CNN: Can you talk a bit about what you refer to as "beauty emergencies"?

Smith: These days we often wind up anxiously refreshing the news. Every new bit of negativity becomes like one of those dog shock collars. It's just so jarring. We're not getting: "Breaking News: Sun Filtering through Leaves in an Amazing Way on South Roosevelt Avenue."

We typically think of an emergency as a problem, but the word stems from "emergent," which just means "happening now." A beauty emergency is something wonderful that you have to look at right away because it's fleeting. If you wait five minutes, a pink sky's not going to be pink anymore. We need to train ourselves to think about emergency in a different way, and show up for the good stuff, too.

CNN: How do we get from surviving to thriving amid adversity?

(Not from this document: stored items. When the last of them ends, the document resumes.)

Class Externals := {
  (* lang_hooks.callgraph and lang_hooks.tree_inlining *)
  lang_analyze_expr : option walk_tree_fn;
  lang_expand_function : tree → M unit;
  lang_disregard_inline_limits : tree → M bool;
  (* tree walking and the statements of a body *)
  walk_tree : walk_tree_fn → option tree → option node_ptr → M (option tree);
  get_call_expr_in : tree → M (option tree);
  get_callee_fndecl : tree → M (option tree);
  (* lowering, gimplification and the inliner's oracle *)
  tree_lowering_passes : tree → M unit;
  lower_nested_functions : tree → M unit;
  gimplify_function_tree : tree → M unit;
  tree_rest_of_compilation : tree → M unit;
  tree_inlinable_function_p : tree → M bool;
  estimate_num_insns : tree → M Z;
  cgraph_default_inline_p : node_ptr → M bool;
  cgraph_decide_inlining_incrementally : node_ptr → bool → M unit;
  (* the rest of the callgraph code *)
  cgraph_postorder : M (list node_ptr);
  cgraph_varpool_finalize_decl : tree → M unit;
  new_edge_inline_failed : node_ptr → M string;
  (* toplev, varasm, function, ggc, debug *)
  notice_global_symbol : tree → M unit;
  finish_aliases_1 : M unit;
  ggc_collect : M unit;
  deferred_inline_function : tree → M unit;
  do_warn_unused_parameter : tree → M unit;
  push_cfun : option fun_ptr → M unit;
  pop_cfun : M unit;
  get_file_function_name_long : string → M string;
  asm_out_constructor : tree → Z → M unit;
  asm_out_destructor : tree → Z → M unit
}.

(** A call to a collaborator.  The [trace] is the driver's own record of
    what it handed over, so it is the same after the call as before. *)
Definition ext {A} (m : M A) : M A :=
  λ w, match m w with
       | Ok (a, w') => Ok (a, w' <| trace := trace w |>)
       | Err e => Err e
       end.

(** ** The callgraph store (cgraph.c) *)

(** The last node of the [next_needed] chain that starts at [p]. *)
Fixpoint last_needed (fuel : nat) (p : node_ptr) : M node_ptr :=
  match fuel with
  | 0 => fail OutOfFuel
  | S fuel' =>
      n <- the_node p ;;
      match next_needed n with
      | None => ret p
      | Some q => last_needed fuel' q
      end
  end.

(** Modelled from the spec: the enqueue step of [cgraph_mark_reachable_node]
    (cgraph.c is not among the sources).  "Within a single worklist drain,
    nodes are processed in FIFO order of enqueue": the node is linked
    behind the last node of [cgraph_nodes_queue]. *)
Definition enqueue_needed_node (p : node_ptr) : M unit :=
  set_node p (λ n, n <| next_needed := None |>) ;;
  w <- get ;;
  match cgraph_nodes_queue w with
  | None => modify (λ w, w <| cgraph_nodes_queue := Some p |>)
  | Some h =>
      l <- last_needed (S (size (nodes w))) h ;;
      set_node l (λ n, n <| next_needed := Some p |>)
  end.

(** Modelled from the spec: [cgraph_mark_reachable_node] of cgraph.c.
    "[mark_reachable] enqueues onto the reachable-worklist; idempotent;
    forbidden once [global_info_ready]." *)
Definition cgraph_mark_reachable_node (p : node_ptr) : M unit :=
  n <- the_node p ;;
  if reachable n then ret tt
  else
    ready <- gets cgraph_global_info_ready ;;
    gcc_assert (negb ready) ;;
    set_node p (λ n, n <| reachable := true |>) ;;
    enqueue_needed_node p.

(** Modelled from the spec: [cgraph_mark_needed_node] of cgraph.c.
    "[mark_needed] is idempotent; first call enqueues onto the
    needed-worklist.  [needed] implies [reachable]." *)
Definition cgraph_mark_needed_node (p : node_ptr) : M unit :=
  set_node p (λ n, n <| needed := true |>) ;;
  cgraph_mark_reachable_node p.

(** Modelled from the spec: the function [cgraph_node (decl)] of cgraph.c
    (the name [cgraph_node] is the struct's here).  "[node(decl)] interns
    on first use": the node of the intern table if there is one,
    else a new node with every field clear, entered in the table and put
    at the head of the [cgraph_nodes] chain (the reclamation sweep of
    [cgraph_finalize_compilation_unit] walks from the head down to the
    node that was the head at the previous call, so new nodes are at the
    head). *)
Definition cgraph_node_of_decl (d : tree) : M node_ptr :=
  w <- get ;;
  match cgraph_hash w !! d with
  | Some p => ret p
  | None =>
      let p := fresh (dom (nodes w)) in
      modify (λ w, w <| nodes ::= <[p := new_cgraph_node d]> |>
                     <| cgraph_hash ::= <[d := p]> |>
                     <| cgraph_nodes ::= cons p |>
                     <| cgraph_n_nodes ::= S |>) ;;
      ret p
  end.

(** [e] is taken out of an edge chain. *)
Definition unlink_edge (e : edge_ptr) (l : list edge_ptr) : list edge_ptr :=
  filter (λ x, x ≠ e) l.

Section store.
Context `{Externals}.

(** Modelled from the spec: [cgraph_create_edge] of cgraph.c.
    "[create_edge(caller, callee, stmt, count, depth)]", "Edge ordering is
    insertion order": a new edge, not inlined, at the end of the caller's
    [callees] and of the callee's [callers]. *)
Definition cgraph_create_edge (from to : node_ptr) (stmt : tree)
    (cnt : Z) (nest : nat) : M edge_ptr :=
  reason <- ext (new_edge_inline_failed to) ;;
  w <- get ;;
  let e := fresh (dom (edges w)) in
  modify (λ w, w <| edges ::=
    <[e := {| caller := from; callee := to; call_stmt := stmt;
              inline_failed := Some reason; count := cnt;
              loop_nest := nest; aux := false |}]> |>) ;;
  set_node from (λ n, n <| callees ::= (λ l, l ++ [e]) |>) ;;
  set_node to (λ n, n <| callers ::= (λ l, l ++ [e]) |>) ;;
  ret e.

End store.

(** Modelled from the spec: [cgraph_node_remove_callees] of cgraph.c.
    "[remove_callees(node)]": every edge that leaves the node is unlinked
    from its callee's [callers] and freed. *)
Definition cgraph_node_remove_callees (p : node_ptr) : M unit :=
  n <- the_node p ;;
  for_each (callees n) (λ e,
    x <- the_edge e ;;
    set_node (callee x) (λ m, m <| callers ::= unlink_edge e |>) ;;
    modify (λ w, w <| edges ::= delete e |>)) ;;
  set_node p (λ n, n <| callees := [] |>).

(** Modelled from the spec: [cgraph_remove_node] of cgraph.c.
    "[remove_node] unlinks from all caller/callee edge lists, removes from
    the intern table, and detaches clones." *)
Definition cgraph_remove_node (p : node_ptr) : M unit :=
  n <- the_node p ;;
  for_each (callers n) (λ e,
    x <- the_edge e ;;
    set_node (caller x) (λ m, m <| callees ::= unlink_edge e |>) ;;
    modify (λ w, w <| edges ::= delete e |>)) ;;
  cgraph_node_remove_callees p ;;
  modify (λ w,
    if decide (cgraph_hash w !! decl n = Some p) then
      match next_clone n with
      | Some c => w <| cgraph_hash ::= <[decl n := c]> |>
      | None => w <| cgraph_hash ::= delete (decl n) |>
      end
    else w) ;;
  modify (λ w, w <| nodes ::= fmap (λ m,
    if decide (next_clone m = Some p)
    then m <| next_clone := next_clone n |> else m) |>) ;;
  modify (λ w, w <| cgraph_nodes ::= filter (λ x, x ≠ p) |>
                 <| cgraph_n_nodes ::= pred |>
                 <| nodes ::= delete p |>).

(** Modelled from the spec: the function [cgraph_varpool_node (decl)] of
    cgraph.c, the "symmetric operation for variables" of
    [cgraph_node (decl)]. *)
Definition cgraph_varpool_node_of_decl (d : tree) : M vnode_ptr :=
  w <- get ;;
  match cgraph_varpool_hash w !! d with
  | Some p => ret p
  | None =>
      let p := fresh (dom (vnodes w)) in
      modify (λ w, w <| vnodes ::= <[p := new_varpool_node d]> |>
                     <| cgraph_varpool_hash ::= <[d := p]> |>) ;;
      ret p
  end.

Fixpoint last_needed_variable (fuel : nat) (p : vnode_ptr) : M vnode_ptr :=
  match fuel with
  | 0 => fail OutOfFuel
  | S fuel' =>
      n <- the_vnode p ;;
      match v_next_needed n with
      | None => ret p
      | Some q => last_needed_variable fuel' q
      end
  end.

(** Modelled from the spec: the enqueue step of
    [cgraph_varpool_mark_needed_node].  The variable worklist is one
    [next_needed] chain from [cgraph_varpool_nodes_queue]; the analyzer's
    cursor [cgraph_varpool_first_unanalyzed_node] points into it, at the
    new node when everything before was analyzed. *)
Definition cgraph_varpool_enqueue_needed_node (p : vnode_ptr) : M unit :=
  set_vnode p (λ n, n <| v_next_needed := None |>) ;;
  w <- get ;;
  match cgraph_varpool_nodes_queue w with
  | None => modify (λ w, w <| cgraph_varpool_nodes_queue := Some p |>)
  | Some h =>
      l <- last_needed_variable (S (size (vnodes w))) h ;;
      set_vnode l (λ n, n <| v_next_needed := Some p |>)
  end ;;
  w <- get ;;
  match cgraph_varpool_first_unanalyzed_node w with
  | None =>
      modify (λ w, w <| cgraph_varpool_first_unanalyzed_node := Some p |>)
  | Some _ => ret tt
  end.

(** Modelled from the spec: [cgraph_varpool_mark_needed_node] of cgraph.c,
    the "symmetric operation for variables" of [cgraph_mark_needed_node]:
    idempotent, the first call enqueues the node. *)
Definition cgraph_varpool_mark_needed_node (p : vnode_ptr) : M unit :=
  n <- the_vnode p ;;
  if v_needed n then ret tt
  else
    set_vnode p (λ n, n <| v_needed := true |>) ;;
    cgraph_varpool_enqueue_needed_node p.

(** Modelled from the spec: [build_decl] and [make_node] of tree.c, which
    the synthesizer uses to "manufacture a synthetic function": a new
    tree node of the given code with every flag clear. *)
Definition alloc_tree (x : tree_node) : M tree :=
  w <- get ;;
  let t := fresh (dom (trees w)) in
  modify (λ w, w <| trees ::= <[t := x]> |>) ;;
  ret t.

Definition build_decl (c : tree_code) (name : string) : M tree :=
  alloc_tree ((make_node c) <| DECL_NAME := name |>).

(** Modelled from the spec: [allocate_struct_function] of function.c: a
    new [struct function] without a control-flow graph becomes the
    declaration's and the current one. *)
Definition allocate_struct_function (d : tree) : M unit :=
  w <- get ;;
  let f := fresh (dom (functions w)) in
  modify (λ w, w <| functions ::=
    <[f := {| cfg := None; unexpanded_var_list := [];
              function_end_locus := 0 |}]> |>) ;;
  modify (λ w, w <| cfun := Some f |>) ;;
  set_tree d (λ x, x <| DECL_STRUCT_FUNCTION := Some f |>).

(** ** cgraphunit.c *)

Definition lookup_attribute (name : string) (attrs : list string) : bool :=
  bool_decide (name ∈ attrs).

Definition is_FUNCTION_DECL (c : tree_code) : bool :=
  match c with FUNCTION_DECL => true | _ => false end.

Definition is_VAR_DECL (c : tree_code) : bool :=
  match c with VAR_DECL => true | _ => false end.

Definition is_MODIFY_EXPR (c : tree_code) : bool :=
  match c with MODIFY_EXPR => true | _ => false end.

Smith: My friend, the poet Dana Levin, said something recently about healing versus endurance. Healing is the ideal, right? We want to be better. But endurance suggests something different, which is not that we get over the thing. Instead, we learn how to carry it better. Realistic expectations are important. No daily practice is going to make everything OK. But it can make things a little better. And that might help you be more functional, or more yourself.

CNN: How does suffering connect us to one another?

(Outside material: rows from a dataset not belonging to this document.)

(** * Work Hours Tracker: a shallow embedding of [Time_Tracker/Work_Hours.py]

    The development follows the source file top to bottom: the timer
    handlers ([start_timer], [pause_timer], [resume_timer], [stop_timer]),
    the persistence layer ([load_records], [save_records],
    [save_time_record]), the edit window ([iso_to_display],
    [save_changes], [delete_selected_record]) and the export
    ([export_data_to_excel]).

    Conventions.
    - Python [float] is IEEE binary64: Rocq's primitive [float].
    - Python [int] is [Z].
    - Python [str] is [string]; the characters are code points below 256.
    - Values read from and written to the JSON file are [json] trees; a
      [dict] keeps its insertion order, so it is an association list.
    - [time.time()], [datetime.now()] and the answers typed into dialogs are
      arguments of the handlers.
    - A handler either returns, having shown some message boxes, or raises;
      in both cases the application object may have been mutated, so both
      carry the resulting state.
    - The widgets (labels, list boxes) and the writing of the workbook to
      its file are not part of the model: the export produces the rows of
      the sheet, as the cells take them. *)

Set Warnings "-register-all".
From Stdlib Require Import ZArith List String Ascii Bool Lia.
From Stdlib Require Import PrimFloat FloatOps SpecFloat FloatAxioms Uint63.
Import ListNotations.
(** * ios_sim.py: element lookup, gesture coordinates and command sequencing

    A shallow embedding of [skills/ios-simulator/scripts/ios_sim.py].

    - Python [str] values are modelled as [string] (ASCII text); [str.lower]
      maps the letters A-Z to a-z and [str.isdigit] tests for a non-empty
      string of the digits 0-9.
    - JSON numbers and [float] command-line arguments are modelled as exact
      rationals [Q]; [/] is Python's true division.  Rounding of binary
      floating point is not part of the model.
    - A UI element (a JSON object read through [dict.get]) is a record of
      optional fields.  For the text fields (label, title, value, role,
      type), which the code reads through [e.get(k) or ...] or compares with
      a string, [None] stands for a key that is absent or [null]: the code
      treats both alike.  For the frame, its four numbers and the enabled
      flag, which the code reads through [get(k, default)], [None] stands
      for an absent key only; a [null] stored under such a key is not
      represented (there the code raises, or for the flag reads false).
    - Every external program is taken to start: [subprocess.run] returns a
      result.  A program that cannot be started, and numbers that are not
      finite, are not represented.
    - Commands that talk to [idb] run in a small monad that threads the
      answers of the external processes and records a trace of what the
      tool did (processes started, text printed, sleeps).  The arrows and
      dashes that decorate the printed messages are written in ASCII. *)

From Stdlib Require Import String Ascii List Bool ZArith QArith Qround Lia.
From Stdlib Require Import DecimalString Lqa Qfield.
Import ListNotations.

Local Open Scope string_scope.
Local Open Scope list_scope.

(* ------------------------------------------------------------------ *)
(** ** Python text primitives *)

Module PyStr.

(** [str.lower] on one character. *)
Definition lower_char (c : ascii) : ascii :=
  let n := nat_of_ascii c in
  if (65 <=? n)%nat && (n <=? 90)%nat then ascii_of_nat (n + 32) else c.

(** [s.lower()] *)
Fixpoint lower (s : string) : string :=
  match s with
  | EmptyString => EmptyString
  | String c s' => String (lower_char c) (lower s')
  end.

(** [s.upper()] *)
Definition upper_char (c : ascii) : ascii :=
  let n := nat_of_ascii c in
  if (97 <=? n)%nat && (n <=? 122)%nat then ascii_of_nat (n - 32) else c.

Smith: The whole world is suffering through this pandemic right now. But it's also true that the whole world is working toward fixing a single problem. Now, all of our collective imagination, wisdom and innovation is being funneled toward solving this. I find this sense of unity really comforting. Consider what gains we will make on the empathy continuum because of this shared experience.

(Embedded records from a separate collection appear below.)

(** * minecode launcher layer: adapters and manager

    A shallow embedding of [minecode/launchers] (base.py, vanilla_launcher.py,
    multimc.py, curseforge.py, manager.py) together with the properties its
    specification states about it.

    - Python values that the code handles are given as inductive types
      (exceptions, JSON values, instance records, [LauncherInfo]).
    - The outside world a method can observe or change (the file tree, the
      standard output, the platform name, the home directory, the [java]
      executable on the search path) is a record [world]; every method is a
      computation in the monad [M], which threads the world and may raise.
    - A launcher object is the record of its methods ([BaseLauncher.t]); the
      manager's [detected_launchers] dictionary, which the manager iterates,
      keeps its items in insertion order ([Dict.t]). *)

From stdpp Require Import base option list strings gmap.
From Stdlib Require Import ZArith Ascii String.

Set Warnings "-register-all".
Open Scope Z_scope.

(** ** Python strings *)

Module Str.

(** [str.isspace] on the code points below 256. *)
Definition isspace (c : ascii) : bool :=
  let n := nat_of_ascii c in
  ((9 <=? n) && (n <=? 13) || (28 <=? n) && (n <=? 32)
   || (n =? 133) || (n =? 160))%nat.

Fixpoint lstrip (s : string) : string :=
  match s with
  | String c s' => if isspace c then lstrip s' else s
  | EmptyString => EmptyString
  end.

Definition rstrip (s : string) : string := String.rev (lstrip (String.rev s)).

(** [s.strip()] *)
Definition strip (s : string) : string := rstrip (lstrip s).

(** [s.startswith(p)] *)
Definition startswith (s p : string) : bool := String.prefix p s.

(** [s.endswith(p)] *)
Definition endswith (s p : string) : bool :=
  String.prefix (String.rev p) (String.rev s).

(** [c in s] for a one-character [c] *)
Fixpoint contains (c : ascii) (s : string) : bool :=
  match s with
  | String d s' => if Ascii.eqb c d then true else contains c s'
  | EmptyString => false
  end.

(** [s.split(c, 1)] when [c in s]: the text before the first [c] and the
    text after it. *)
Fixpoint split1 (c : ascii) (s : string) : string * string :=
  match s with
  | String d s' =>
      if Ascii.eqb c d then (EmptyString, s')
      else let '(k, v) := split1 c s' in (String d k, v)
  | EmptyString => (EmptyString, EmptyString)
  end.

(** [s.split(c)]: the fields between the occurrences of [c]. *)
Fixpoint split (c : ascii) (s : string) : list string :=
  match s with
  | String d s' =>
      match split c s' with
      | f :: fs => if Ascii.eqb c d then EmptyString :: f :: fs
                   else String d f :: fs
      | [] => []
      end
  | EmptyString => [EmptyString]
  end.

(** [sep.join(l)] *)
Fixpoint join (sep : string) (l : list string) : string :=
  match l with
  | [] => EmptyString
  | [x] => x
  | x :: l' => x +:+ sep +:+ join sep l'
  end.

(** The length of the UTF-8 encoding of a string of code points below 256:
    the code points from 128 on take two bytes. *)
Fixpoint utf8_length (s : string) : nat :=
  match s with
  | String c s' =>
      ((if nat_of_ascii c <? 128 then 1 else 2) + utf8_length s')%nat
  | EmptyString => O
  end.

(** The lines a text-mode file object yields (universal newlines: a line
    ends at LF, CR LF or a lone CR).  The line terminators are left out:
    every caller strips the line. *)
Fixpoint lines (s : string) : list string :=
  match s with
  | EmptyString => []
  | String c s' =>
      let rest := lines s' in
      if Ascii.eqb c "010" then EmptyString :: rest
      else if Ascii.eqb c "013" then
        match s' with
        | String "010" _ => rest
        | _ => EmptyString :: rest
        end
      else match rest with
           | l :: ls => String c l :: ls
           | [] => [String c EmptyString]
           end
  end.

End Str.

CNN: I've been thinking a lot lately about Audre Lorde's declaration that "poetry is not a luxury." Poetry is often dismissed as ethereal, fringe or indulgent. How do the arts and culture help us weather difficulty?

Smith: We're all leaning heavily on the arts right now, especially because we are separated. Even people who would probably vote against art funding are watching Netflix. They probably have art hanging in their homes. What has gotten me through this year is buying way too many records, listening to so much music, watching good films and writing and reading a ton. We do sometimes think the arts are a luxury and, unfortunately, they are often funded as a luxury. But to me, they're essential. Making art is a human endeavor that connects us to other people. The arts light you up even if you don't speak the language. I don't want to live in a world that doesn't value, fund or make those connections possible for people.

CNN: How is your conversion to a "recovering pessimist" going? Is there hope for the rest of us?

Smith: I used to think that optimism was weak and sort of silly because people who were smart could see the world for what it was. Now I see optimism and vulnerability as signs of strength. It takes courage to see the good when things are hard -- when the dark is yelling so loud and taking up so much space.

There's a kind of privilege in pessimism because if things are really going poorly and you are in survival mode, you can't afford to be pessimistic. "Keep Moving" is me trying to tell myself a kinder story about what is possible.

In the beginning, I was trying on hope every day. It felt terrible -- itchy, scratchy, oversized. I couldn't wait to take it off. It was so uncomfortable trying to be hopeful when things felt miserable. But I found that the act of trying -- of looking for something to feel positive about -- made a difference over time. I proved to myself that I could be an optimist.

The world is terrible. And the world is wonderful. Right? It's both.